Denisov aveva infatti intenzione, con l’appoggio di Dolochov e senza informare i superiori, di attaccare e prendere il convoglio con le sue scarse forze. Il 22 ottobre il convoglio si trovava tra il villaggio di Mikulino e il villaggio di Šamševo. Sul lato sinistro della strada tra Mikulino e Šamševo correvano grandi boschi che a tratti si avvicinavano alla strada maestra, a tratti se ne allontanavano per un miglio e anche più. Attraverso questi boschi, ora inoltrandosi nel folto, ora uscendone ai margini, aveva cavalcato per tutto il giorno Denisov con la sua banda, senza mai perdere di vista i francesi in movimento. Fin dal mattino, non lontano da Mikulino, là dove il bosco più si avvicinava alla strada, i cosacchi della banda di Denisov si erano impadroniti di due furgoni francesi, carichi di selle per la cavalleria, che si erano impantanati; e li avevano portati dentro il bosco. Da quel momento e fino alla sera la banda aveva seguito il movimento dei francesi senza attaccarli. Bisognava lasciarli arrivare tranquillamente a Šamševo senza metterli in sospetto e lì, unendosi a Dolochov che a sera doveva arrivare, per concertare l’azione, al posto di guardia (a un miglio da Šamševo), piombargli addosso all’alba da due parti, come una valanga, e sgominarli e catturarli tutti in un sol colpo.
Indietro, a due miglia da Mikulino, dove il bosco si avvicinava decisamente alla strada, erano stati lasciati sei cosacchi che dovevano avvisare immediatamente se fossero apparse nuove colonne di francesi.
Parimenti, Dolochov doveva esplorare la strada davanti a Šamševo per sapere a quale distanza si trovassero altre truppe francesi. Si calcolava che al convoglio fossero addetti millecinquecento uomini. Denisov aveva duecento uomini, e altrettanti Dolochov. Ma la superiorità numerica non faceva esitare Denisov. L’unica cosa che gli restava da sapere era di che genere di truppe si trattasse e per questo aveva bisogno di catturare una lingua (cioè un uomo della colonna nemica).
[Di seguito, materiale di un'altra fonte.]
(* ===== verification/PlainManagers.v ===== *)
(** * Inbound and certificate provider managers

    adapter/inbound/manager.go and adapter/certificate/manager.go: registries without
    dependencies.  Both have the operations of [plain_...] below, with their own words in
    messages; objects and calls are those of Managers.  An inbound and a certificate provider
    have a [Close] method. *)

From S2P Require Import Prelude GoStd Managers ManagersSpec.
From coqutil Require Import Datatypes.RecordSetters.
Import DoubleBraceUpdate.
Local Open Scope Z_scope.

Record PlainManager := MkPlain {
  pm_started : bool;
  pm_stage : Z;
  items : list Outbound;
  itemByTag : gmap string Outbound
}.
Definition NewPlain : PlainManager := MkPlain false 0 [] ∅.

Section Plain.
Variable result : list call -> option error.
(** What messages call the objects, and the message of the panic. *)
Variables kind index_panic : string.
Implicit Types (m : PlainManager) (l : list call) (o : Outbound).

Definition plain_Start (s : StartStage) m l : outcome unit * PlainManager * list call :=
  if pm_started m && (stage_index s <=? pm_stage m) then (Panic "already started", m, l)
  else
    let m := m {{ pm_started := true; pm_stage := stage_index s }} in
    let '(e, l) := start_each result kind (items m) s l in (of_error e, m, l).

(** The errors of the objects, each with its name. *)
Fixpoint close_all (os : list Outbound) (errs : list error) l : list error * list call :=
  match os with
  | [] => (errs, l)
  | o :: os' =>
      let '(e, l) := invoke result (CallClose o) l in
      close_all os' (errs ++ match e with Some e => [named_error "close" kind e o] | None => [] end) l
  end.
Definition plain_Close m l : list error * PlainManager * list call :=
  if negb (pm_started m) then ([], m, l)
  else let '(errs, l) := close_all (items m) [] l in (errs, m {{ pm_started := false; items := [] }}, l).

Definition plain_Remove (tag : string) m l : outcome unit * PlainManager * list call :=
  match itemByTag m !! tag with
  | None => (Err ErrInvalid, m, l)
  | Some o =>
      let m := m {{ itemByTag ::= delete tag }} in
      match remove_object o (items m) with
      | None => (Panic index_panic, m, l)
      | Some os =>
          let m := m {{ items := os }} in
          if pm_started m then let '(e, l) := invoke result (CallClose o) l in (of_error e, m, l) else (Ok tt, m, l)
      end
  end.

(** [Create] with what the registry of types returned for the options. *)
Definition plain_Create (tag : string) (created : outcome Outbound) m l : outcome unit * PlainManager * list call :=
  match created with
  | Err e => (Err e, m, l)
  | Panic s => (Panic s, m, l)
  | Diverge => (Diverge, m, l)
  | Ok o =>
      let '(e, l) := if pm_started m then start_stages result kind o ListStartStages l else (None, l) in
      match e with
      | Some e => (Err e, m, l)
      | None =>
          match itemByTag m !! tag with
          | None => (Ok tt, m {{ items ::= fun os => os ++ [o]; itemByTag ::= <[tag := o]> }}, l)
          | Some exists_ =>
              let '(e, l) := if pm_started m then invoke result (CallClose exists_) l else (None, l) in
              match e with
              | Some e => (Err (named_error "close" kind e exists_), m, l)
              | None =>
                  match remove_object exists_ (items m) with
                  | None => (Panic index_panic, m, l)
                  | Some os => (Ok tt, m {{ items := os ++ [o]; itemByTag ::= <[tag := o]> }}, l)
                  end
              end
          end
      end
  end.

End Plain.

(** ** Inbounds *)

Definition Inbound_Start (result : list call -> option error) := plain_Start result "inbound".
(** The errors are dropped. *)
Definition Inbound_Close (result : list call -> option error) (m : PlainManager) (l : list call) : outcome unit * PlainManager * list call :=
  let '(_, m, l) := plain_Close result "inbound" m l in (Ok tt, m, l).
Definition Inbound_Remove (result : list call -> option error) := plain_Remove result "invalid inbound index".
Definition Inbound_Create (result : list call -> option error) := plain_Create result "inbound" "invalid inbound index".
(** An endpoint is an inbound too. *)
Definition Inbound_Get (ep : EndpointManager) (m : PlainManager) (tag : string) : option Outbound :=
  match itemByTag m !! tag with Some o => Some o | None => endpointByTag ep !! tag end.

(** ** Certificate providers *)

Definition Certificate_Start (result : list call -> option error) := plain_Start result "certificate-provider".
Definition Certificate_Close (result : list call -> option error) := plain_Close result "certificate-provider".
Definition Certificate_Remove (result : list call -> option error) := plain_Remove result "invalid certificate provider index".
Definition Certificate_Create (result : list call -> option error) :=
  plain_Create result "certificate-provider" "invalid certificate provider index".
Definition Certificate_Get (m : PlainManager) (tag : string) : option Outbound := itemByTag m !! tag.

(** ** Correctness *)

Section Registry.
Variable result : list call -> option error.
Variables kind index_panic : string.
Implicit Types (m : PlainManager) (l : list call) (o : Outbound).

(** List and map hold the same objects, each under its tag. *)
Definition items_ok m : Prop :=
  NoDup (o_id <$> items m) /\ (forall t o, itemByTag m !! t = Some o <-> o ∈ items m /\ o_Tag o = t).

Inductive plain_op := PCreate (o : Outbound) | PRemove (tag : string) | PStart (s : StartStage).
Definition plain_exec (x : plain_op) m l : outcome unit * PlainManager * list call :=
  match x with
  | PCreate o => plain_Create result kind index_panic (o_Tag o) (Ok o) m l
  | PRemove tag => plain_Remove result index_panic tag m l
  | PStart s => plain_Start result kind s m l
  end.

(** The abstract registry is a finite map: an operation that succeeds, or that has only a
    failing close to report, acts on it as an insertion or a deletion. *)
Definition plain_spec (x : plain_op) (r : outcome unit) (g : gmap string Outbound) : gmap string Outbound :=
  match x, r with
  | PCreate o, Ok _ => <[o_Tag o := o]> g
  | PRemove tag, _ => delete tag g
  | _, _ => g
  end.

(** The managers of inbounds and certificate providers implement a map from tags: every
    operation keeps list and map in agreement and acts on the map as specified; the index
    lookups never fail. *)
Theorem plain_manager_refines_map x m l r m' l' :
  items_ok m -> (forall o, x = PCreate o -> o_id o ∉ o_id <$> items m) -> index_panic <> "already started" ->
  plain_exec x m l = (r, m', l') ->
  items_ok m' /\ itemByTag m' = plain_spec x r (itemByTag m) /\ r <> Panic index_panic.
Proof.
  intros Hok Hfresh Hpan. pose proof Hok as [Hnd Hmap]. destruct x as [o|tag|s]; cbn [plain_exec plain_spec].
  - specialize (Hfresh o eq_refl). unfold plain_Create.
    destruct (if pm_started m then start_stages result kind o ListStartStages l else (None, l)) as [er l1].
    destruct er as [e|]; [intros [= <- <- <-]; by split_and!|].
    destruct (itemByTag m !! o_Tag o) as [x|] eqn:E.
    + destruct (if pm_started m then invoke result (CallClose x) l1 else (None, l1)) as [er l2].
    destruct er as [e|]; [intros [= <- <- <-]; by split_and!|].
      apply Hmap in E as [Hx Ht]. destruct (registry_take _ _ x Hnd Hmap Hx) as (os & -> & Hnd' & Hel & Hmap'). rewrite Ht in Hmap'.
      assert (Hf : o_id o ∉ o_id <$> os).
      { intros (y & Hy & Hin)%list_elem_of_fmap. apply Hfresh, list_elem_of_fmap. exists y. split; [done|]. by apply Hel. }
      destruct (registry_add os _ o Hnd' Hf Hmap'). intros [[<- <-]%pair_equal_spec <-]%pair_equal_spec. destruct m. by cbn.
    + destruct (registry_add (items m) (itemByTag m) o Hnd Hfresh) as [H1 H2]; [by rewrite delete_id|].
      intros [[<- <-]%pair_equal_spec <-]%pair_equal_spec. by destruct m.
  - unfold plain_Remove. destruct (itemByTag m !! tag) as [o|] eqn:E; [|intros [= <- <- <-]; by rewrite delete_id].
    apply Hmap in E as [Hin Ht]. destruct (registry_take _ _ o Hnd Hmap Hin) as (os & Hr & Hnd' & _ & Hmap'). rewrite Ht in Hmap'. cbv zeta.
    replace (items (m {{ itemByTag ::= delete tag }})) with (items m) by (by destruct m). rewrite Hr.
    destruct (pm_started _); [destruct (invoke _ _ _) as [[e|] l1]|]; intros [[<- <-]%pair_equal_spec <-]%pair_equal_spec; by destruct m.
  - unfold plain_Start. destruct (pm_started m && _); [intros [= <- <- <-]; split_and!; [done|done|congruence]|].
    destruct (start_each _ _ _ _ _) as [[e|] l1]; intros [[<- <-]%pair_equal_spec <-]%pair_equal_spec; by destruct m.
Qed.

End Registry.

(** ** After [Close] *)

(** [Close] closes every object once, in order, and empties the list. *)
Lemma close_all_log result kind os errs l :
  (close_all result kind os errs l).2 = l ++ (CallClose <$> os).
Proof.
  revert errs l. induction os as [|o os IH]; intros errs l; cbn; [by rewrite app_nil_r|].
  unfold invoke. rewrite IH. by rewrite <- app_assoc.
Qed.

(** A closed inbound manager has closed each of its inbounds once, in order, and a second
    [Close] does nothing. *)
Theorem inbounds_closed_once result m l r m' l' :
  pm_started m = true -> Inbound_Close result m l = (r, m', l') ->
  r = Ok tt /\ items m' = [] /\ l' = l ++ (CallClose <$> items m) /\ Inbound_Close result m' l' = (Ok tt, m', l').
Proof.
  unfold Inbound_Close, plain_Close. intros ->. cbn. pose proof (close_all_log result "inbound" (items m) [] l) as H.
  destruct (close_all _ _ _ _ _) as [errs l1]. cbn in H. subst l1. intros [= <- <- <-]. by destruct m.
Qed.

Definition inbound_a : Outbound := MkOutbound 1 "mixed" "a" [] true false false false true.
Definition inbounds_a : PlainManager := (Inbound_Create no_error "a" (Ok inbound_a) NewPlain []).1.2.
Definition inbounds_started : PlainManager := (Inbound_Start no_error StartStateInitialize inbounds_a []).1.2.

Lemma plain_manager_refines_map_witness :
  itemByTag (Inbound_Create no_error "a" (Ok inbound_a) NewPlain []).1.2 = <["a" := inbound_a]> ∅.
Proof.
  destruct (plain_manager_refines_map no_error "inbound" "invalid inbound index" (PCreate inbound_a) NewPlain [] (Ok tt)
    inbounds_a []) as (_ & H & _); [|by intros; apply not_elem_of_nil|discriminate|reflexivity|exact H].
  split; [constructor|]. intros t o. cbn. split; [discriminate|intros [H%elem_of_nil _]; done].
Defined.

Lemma inbounds_closed_once_witness :
  exists m' l', Inbound_Close no_error inbounds_started [] = (Ok tt, m', l') /\ l' = [CallClose inbound_a].
Proof.
  destruct (Inbound_Close no_error inbounds_started []) as [[r m'] l'] eqn:E. apply inbounds_closed_once in E as H; [|reflexivity].
  destruct H as (-> & _ & -> & _). exists m', [CallClose inbound_a]. split; [done|]. reflexivity.
Defined.

(** [Close] empties the list of inbounds and leaves the map: a tag of before the close is
    still found, and its removal panics with the lock held. *)
Example closed_manager_remove_panics :
  let m := (Inbound_Close no_error inbounds_started []).1.2 in
  itemByTag m !! "a" = Some inbound_a /\ (Inbound_Remove no_error "a" m []).1.1 = Panic "invalid inbound index".
Proof. split; vm_compute; reflexivity. Qed.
L’assalto mattutino ai furgoni era avvenuto così in fretta che tutti i francesi addetti ai furgoni erano stati massacrati; era stato preso vivo solamente un tamburino, un ragazzo sbandato che non aveva potuto dir nulla di utile sul genere di truppe che formavano la colonna.
Denisov riteneva pericoloso attaccare un’altra volta per non mettere in allarme tutta la colonna. Mandò perciò avanti, a Šamševo, Tichon Šèerbatov, un contadino che faceva parte della sua banda, perché cercasse di catturare almeno uno dei francesi addetti alla fureria che procedevano in testa alla colonna.